→ DATA SECTION
(** [curr_curve_direction != self._curr_curve_direction] *)
Definition differs (d : Z) (recorded : option Z) : bool :=
  match recorded with
  | Some r => negb (Z.eqb d r)
  | None => true
  end.

Definition _check_if_new_curve (prev_angle : option Q) : M unit :=
  curr <- get_attr _curr_angle;;
  match curr, prev_angle with
  | Some curr_angle, Some prev =>
      fun s =>
        match turn_direction (_max_angle s) curr_angle prev with
        | None => ret tt s
        | Some curr_curve_direction =>
            (recorded <- get_attr _curr_curve_direction;;
             if differs curr_curve_direction recorded then
               assign (with_curr_curve_direction (Some curr_curve_direction));;
               a <- get_attr _curr_angle;;
               assign (with_curr_curve_start_angle a);;
               coords <- get_attr _recent_near_coords;;
               assign (with_curr_curve_start_index
                         (Some (Z.of_nat (List.length coords) - 1)%Z));;
               n <- get_attr _n_curves;;
               assign (with_n_curves (n + 1)%Z)
             else ret tt) s
        end
  | _, _ => ret tt
  end.

(** [update_xyt(x_coord, y_coord, time)] *)
Definition update_xyt (x_coord y_coord time : pyval) : M unit :=
  lift (validate_func_arg_type x_coord is_number false);;
  lift (validate_func_arg_type y_coord is_number false);;
  lift (validate_func_arg_type time is_number false);;
  lift (validate_func_arg_not_negative time);;
  match x_coord, y_coord, time with
  | PyNum x, PyNum y, PyNum t =>
      _remove_far_enough_recent_coords x y;;
      coords <- get_attr _recent_near_coords;;
      assign (with_recent_near_coords (coords ++ [(x, y, t)]));;
      last_angle <- get_attr _curr_angle;;
      _calc_curr_angle;;
      _check_if_new_curve last_angle
  | _, _, _ => raise ValueError
  end.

→ PROBLEM DETAILS
Copy all lines of the records that have the string "false" in them.

→ WRITTEN SOLUTION
  lift (validate_func_arg_type x_coord is_number false);;
  lift (validate_func_arg_type y_coord is_number false);;
  lift (validate_func_arg_type time is_number false);;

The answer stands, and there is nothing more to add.